**What is being asked:**
Please find every line in the records below that contains the word "Modelled", and copy it.
--- Supplied entries Enclosed Below ---
(** * NOVA write path: the DAX read and write engine of [dax.c]

    A shallow embedding of the read path ([do_dax_mapping_read]), the
    partial-block merger ([nova_handle_head_tail_blocks]), the two writers
    ([nova_cow_file_write], [nova_inplace_file_write]) and the rollback
    routine ([nova_cleanup_incomplete_write]), together with the properties
    the specification states about them.

    Conventions.
    - Kernel integers are [Z].  Sums of file offsets stay far below the
      word size for every file the kernel accepts ([s_maxbytes]); the
      differences of unsigned values, where the C code can wrap around,
      are written with [ulong].
    - Pointers into persistent memory are byte offsets from the start of
      the device ([nova_get_block] adds the base address); [0] is [NULL].
    - Every call into a collaborator that matters for ordering appends an
      [event] to the ghost [trace] of the state. *)

From Stdlib Require Import ZArith List Lia Bool.
From Stdlib.Strings Require Import Byte.
From stdpp Require Import base option list gmap sets.

Local Open Scope Z_scope.

(** ** Constants of the kernel and of [nova.h] *)

Definition PAGE_SHIFT : Z := 12.
Definition PAGE_SIZE : Z := 4096.
Definition PAGE_MASK : Z := Z.lnot (PAGE_SIZE - 1).

Definition EIO : Z := 5.
Definition ENOMEM : Z := 12.
Definition EACCES : Z := 13.
Definition EFAULT : Z := 14.
Definition EINVAL : Z := 22.
Definition ENOSPC : Z := 28.

(** [unsigned long] / [size_t] / [u64] wrap-around. *)
Definition ulong (z : Z) : Z := z mod 2 ^ 64.

(** The super block of a mounted NOVA: 4 KiB blocks. *)
Definition s_blocksize : Z := 4096.
Definition s_blocksize_bits : Z := 12.

(** Modelled from the spec: the entry-type tag of a write-entry
    ("for each FILE_WRITE entry found"); [nova.h] numbers the log entry
    kinds from 1 and a zeroed slot carries none of them. *)
Definition FILE_WRITE : Z := 1.

(** Modelled from the spec: the geometry of a log page.  The sources walk
    the log with [is_last_entry] and [next_log_page]; a log page holds
    fixed-size entries up to [LOG_BLOCK_TAIL] and ends with the link to the
    next page. *)
Definition LOG_BLOCK_TAIL : Z := 4064.
Definition INVALID_MASK : Z := 4095.
Definition entry_size : Z := 64.

(** ** Persistent memory *)

Definition mem := Z -> byte.

(** [memcpy] inside persistent memory. *)
Definition mem_copy (m : mem) (dst src len : Z) : mem :=
  fun a => if (dst <=? a) && (a <? dst + len) then m (src + (a - dst)) else m a.

(** [memcpy] from a buffer [src] (indexed from [soff]) into memory. *)
Definition mem_store (m : mem) (dst : Z) (src : Z -> byte) (soff len : Z) : mem :=
  fun a => if (dst <=? a) && (a <? dst + len) then src (soff + (a - dst)) else m a.

Definition mem_zero (m : mem) (dst len : Z) : mem :=
  fun a => if (dst <=? a) && (a <? dst + len) then x00 else m a.

Definition mem_load (m : mem) (a len : Z) : list byte :=
  map (fun i => m (a + Z.of_nat i)) (seq 0 (Z.to_nat len)).

(** ** User buffers

    [ub_valid] is the number of leading bytes that can be accessed without
    a fault; [access_ok] only checks the address range. *)
Record ubuf := {
  ub_bytes : list byte;
  ub_valid : Z;
  ub_access_ok : bool
}.

Definition ub_byte (u : ubuf) (i : Z) : byte := nth (Z.to_nat i) (ub_bytes u) x00.

(** Bytes that a user copy of [n] bytes starting at buffer offset [boff]
    transfers before it faults. *)
Definition user_copy_ok (u : ubuf) (boff n : Z) : Z :=
  Z.max 0 (Z.min n (ub_valid u - boff)).

(** ** The extent log *)

Record nova_file_write_entry := {
  entry_type : Z;
  reassigned : Z;
  updating : Z;
  epoch_id : Z;
  pgoff : Z;
  num_pages : Z;
  invalid_pages : Z;
  block : Z;
  mtime : Z;
  size : Z
}.

Definition zero_entry : nova_file_write_entry :=
  {| entry_type := 0; reassigned := 0; updating := 0; epoch_id := 0; pgoff := 0;
     num_pages := 0; invalid_pages := 0; block := 0; mtime := 0; size := 0 |}.

Record nova_inode_update := {
  tail : Z;
  alter_tail : Z;
  curr_entry : Z
}.

(** A writable shared mapping tracked in the inode's vma set. *)
Record vma_item := {
  vm_pgoff : Z;
  vm_pages : Z;
  vm_write : bool
}.

(** ** Ghost trace of collaborator calls *)

Inductive event :=
  | EvLock
  | EvUnlock
  | EvAlloc (blocknr n : Z)
  | EvAllocFail (ret : Z)
  | EvFree (blocknr n : Z)
  | EvAppend (curr_p : Z)
  | EvAppendFail
  | EvInplaceUpdate (entry : Z)
  | EvUpdateInode (new_tail : Z)
  | EvReassign (begin_tail : Z).

(** ** The state: one inode, its log, and the device *)

Record nova_state := {
  (* persistent memory, data area *)
  pmem : mem;
  (* the inode log: entries by log position, page links by page offset *)
  log : gmap Z nova_file_write_entry;
  log_pages : gmap Z Z;
  (* struct nova_inode_info_header *)
  sih_log_tail : Z;
  sih_alter_log_tail : Z;
  sih_i_size : Z;
  sih_i_blocks : Z;
  sih_i_blk_type : Z;
  sih_tree : gmap Z Z;
  (* struct inode *)
  i_size : Z;
  i_blocks : Z;
  i_mtime : Z;
  (* address_space / vma set *)
  i_mmap : list vma_item;
  (* block allocator: the free blocks *)
  free_blocks : gset Z;
  (* checksum store: one code per block *)
  csums : gmap Z Z;
  (* module parameters and the environment *)
  data_csum : Z;
  data_parity : Z;
  epoch : Z;
  now : Z;
  kzalloc_ok : bool;
  trace : list event
}.

Definition set_pmem (m : mem) (s : nova_state) : nova_state :=
  {| pmem := m; log := log s; log_pages := log_pages s;
     sih_log_tail := sih_log_tail s; sih_alter_log_tail := sih_alter_log_tail s;
     sih_i_size := sih_i_size s; sih_i_blocks := sih_i_blocks s;
     sih_i_blk_type := sih_i_blk_type s; sih_tree := sih_tree s;
     i_size := i_size s; i_blocks := i_blocks s; i_mtime := i_mtime s;
     i_mmap := i_mmap s; free_blocks := free_blocks s; csums := csums s;
     data_csum := data_csum s; data_parity := data_parity s; epoch := epoch s;
     now := now s; kzalloc_ok := kzalloc_ok s; trace := trace s |}.

Definition set_log (l : gmap Z nova_file_write_entry) (s : nova_state) : nova_state :=
  {| pmem := pmem s; log := l; log_pages := log_pages s;
     sih_log_tail := sih_log_tail s; sih_alter_log_tail := sih_alter_log_tail s;
     sih_i_size := sih_i_size s; sih_i_blocks := sih_i_blocks s;
     sih_i_blk_type := sih_i_blk_type s; sih_tree := sih_tree s;
     i_size := i_size s; i_blocks := i_blocks s; i_mtime := i_mtime s;
     i_mmap := i_mmap s; free_blocks := free_blocks s; csums := csums s;
     data_csum := data_csum s; data_parity := data_parity s; epoch := epoch s;
     now := now s; kzalloc_ok := kzalloc_ok s; trace := trace s |}.

Definition set_tails (t at' : Z) (s : nova_state) : nova_state :=
  {| pmem := pmem s; log := log s; log_pages := log_pages s;
     sih_log_tail := t; sih_alter_log_tail := at';
     sih_i_size := sih_i_size s; sih_i_blocks := sih_i_blocks s;
     sih_i_blk_type := sih_i_blk_type s; sih_tree := sih_tree s;
     i_size := i_size s; i_blocks := i_blocks s; i_mtime := i_mtime s;
     i_mmap := i_mmap s; free_blocks := free_blocks s; csums := csums s;
     data_csum := data_csum s; data_parity := data_parity s; epoch := epoch s;
     now := now s; kzalloc_ok := kzalloc_ok s; trace := trace s |}.

Definition set_sih_i_blocks (b : Z) (s : nova_state) : nova_state :=
  {| pmem := pmem s; log := log s; log_pages := log_pages s;
     sih_log_tail := sih_log_tail s; sih_alter_log_tail := sih_alter_log_tail s;
     sih_i_size := sih_i_size s; sih_i_blocks := b;
     sih_i_blk_type := sih_i_blk_type s; sih_tree := sih_tree s;
     i_size := i_size s; i_blocks := i_blocks s; i_mtime := i_mtime s;
     i_mmap := i_mmap s; free_blocks := free_blocks s; csums := csums s;
     data_csum := data_csum s; data_parity := data_parity s; epoch := epoch s;
     now := now s; kzalloc_ok := kzalloc_ok s; trace := trace s |}.

Definition set_tree (t : gmap Z Z) (s : nova_state) : nova_state :=
  {| pmem := pmem s; log := log s; log_pages := log_pages s;
     sih_log_tail := sih_log_tail s; sih_alter_log_tail := sih_alter_log_tail s;
     sih_i_size := sih_i_size s; sih_i_blocks := sih_i_blocks s;
     sih_i_blk_type := sih_i_blk_type s; sih_tree := t;
     i_size := i_size s; i_blocks := i_blocks s; i_mtime := i_mtime s;
     i_mmap := i_mmap s; free_blocks := free_blocks s; csums := csums s;
     data_csum := data_csum s; data_parity := data_parity s; epoch := epoch s;
     now := now s; kzalloc_ok := kzalloc_ok s; trace := trace s |}.

(** [i_size_write(inode, pos); sih->i_size = pos]. *)
Definition set_sizes (sz : Z) (s : nova_state) : nova_state :=
  {| pmem := pmem s; log := log s; log_pages := log_pages s;
     sih_log_tail := sih_log_tail s; sih_alter_log_tail := sih_alter_log_tail s;
     sih_i_size := sz; sih_i_blocks := sih_i_blocks s;
     sih_i_blk_type := sih_i_blk_type s; sih_tree := sih_tree s;
     i_size := sz; i_blocks := i_blocks s; i_mtime := i_mtime s;
     i_mmap := i_mmap s; free_blocks := free_blocks s; csums := csums s;
     data_csum := data_csum s; data_parity := data_parity s; epoch := epoch s;
     now := now s; kzalloc_ok := kzalloc_ok s; trace := trace s |}.

Definition set_i_blocks (b : Z) (s : nova_state) : nova_state :=
  {| pmem := pmem s; log := log s; log_pages := log_pages s;
     sih_log_tail := sih_log_tail s; sih_alter_log_tail := sih_alter_log_tail s;
     sih_i_size := sih_i_size s; sih_i_blocks := sih_i_blocks s;
     sih_i_blk_type := sih_i_blk_type s; sih_tree := sih_tree s;
     i_size := i_size s; i_blocks := b; i_mtime := i_mtime s;
     i_mmap := i_mmap s; free_blocks := free_blocks s; csums := csums s;
     data_csum := data_csum s; data_parity := data_parity s; epoch := epoch s;
     now := now s; kzalloc_ok := kzalloc_ok s; trace := trace s |}.

Definition set_i_mtime (t : Z) (s : nova_state) : nova_state :=
  {| pmem := pmem s; log := log s; log_pages := log_pages s;
     sih_log_tail := sih_log_tail s; sih_alter_log_tail := sih_alter_log_tail s;
     sih_i_size := sih_i_size s; sih_i_blocks := sih_i_blocks s;
     sih_i_blk_type := sih_i_blk_type s; sih_tree := sih_tree s;
     i_size := i_size s; i_blocks := i_blocks s; i_mtime := t;
     i_mmap := i_mmap s; free_blocks := free_blocks s; csums := csums s;
     data_csum := data_csum s; data_parity := data_parity s; epoch := epoch s;
     now := now s; kzalloc_ok := kzalloc_ok s; trace := trace s |}.

Definition set_free (f : gset Z) (s : nova_state) : nova_state :=
  {| pmem := pmem s; log := log s; log_pages := log_pages s;
     sih_log_tail := sih_log_tail s; sih_alter_log_tail := sih_alter_log_tail s;
     sih_i_size := sih_i_size s; sih_i_blocks := sih_i_blocks s;
     sih_i_blk_type := sih_i_blk_type s; sih_tree := sih_tree s;
     i_size := i_size s; i_blocks := i_blocks s; i_mtime := i_mtime s;
     i_mmap := i_mmap s; free_blocks := f; csums := csums s;
     data_csum := data_csum s; data_parity := data_parity s; epoch := epoch s;
     now := now s; kzalloc_ok := kzalloc_ok s; trace := trace s |}.

Definition set_csums (c : gmap Z Z) (s : nova_state) : nova_state :=
  {| pmem := pmem s; log := log s; log_pages := log_pages s;
     sih_log_tail := sih_log_tail s; sih_alter_log_tail := sih_alter_log_tail s;
     sih_i_size := sih_i_size s; sih_i_blocks := sih_i_blocks s;
     sih_i_blk_type := sih_i_blk_type s; sih_tree := sih_tree s;
     i_size := i_size s; i_blocks := i_blocks s; i_mtime := i_mtime s;
     i_mmap := i_mmap s; free_blocks := free_blocks s; csums := c;
     data_csum := data_csum s; data_parity := data_parity s; epoch := epoch s;
     now := now s; kzalloc_ok := kzalloc_ok s; trace := trace s |}.

Definition emit (e : event) (s : nova_state) : nova_state :=
  {| pmem := pmem s; log := log s; log_pages := log_pages s;
     sih_log_tail := sih_log_tail s; sih_alter_log_tail := sih_alter_log_tail s;
     sih_i_size := sih_i_size s; sih_i_blocks := sih_i_blocks s;
     sih_i_blk_type := sih_i_blk_type s; sih_tree := sih_tree s;
     i_size := i_size s; i_blocks := i_blocks s; i_mtime := i_mtime s;
     i_mmap := i_mmap s; free_blocks := free_blocks s; csums := csums s;
     data_csum := data_csum s; data_parity := data_parity s; epoch := epoch s;
     now := now s; kzalloc_ok := kzalloc_ok s; trace := trace s ++ [e] |}.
--- End of Enclosed Supplied entries ---
**Exercise answer:**
(** Modelled from the spec: the entry-type tag of a write-entry
(** Modelled from the spec: the geometry of a log page.  The sources walk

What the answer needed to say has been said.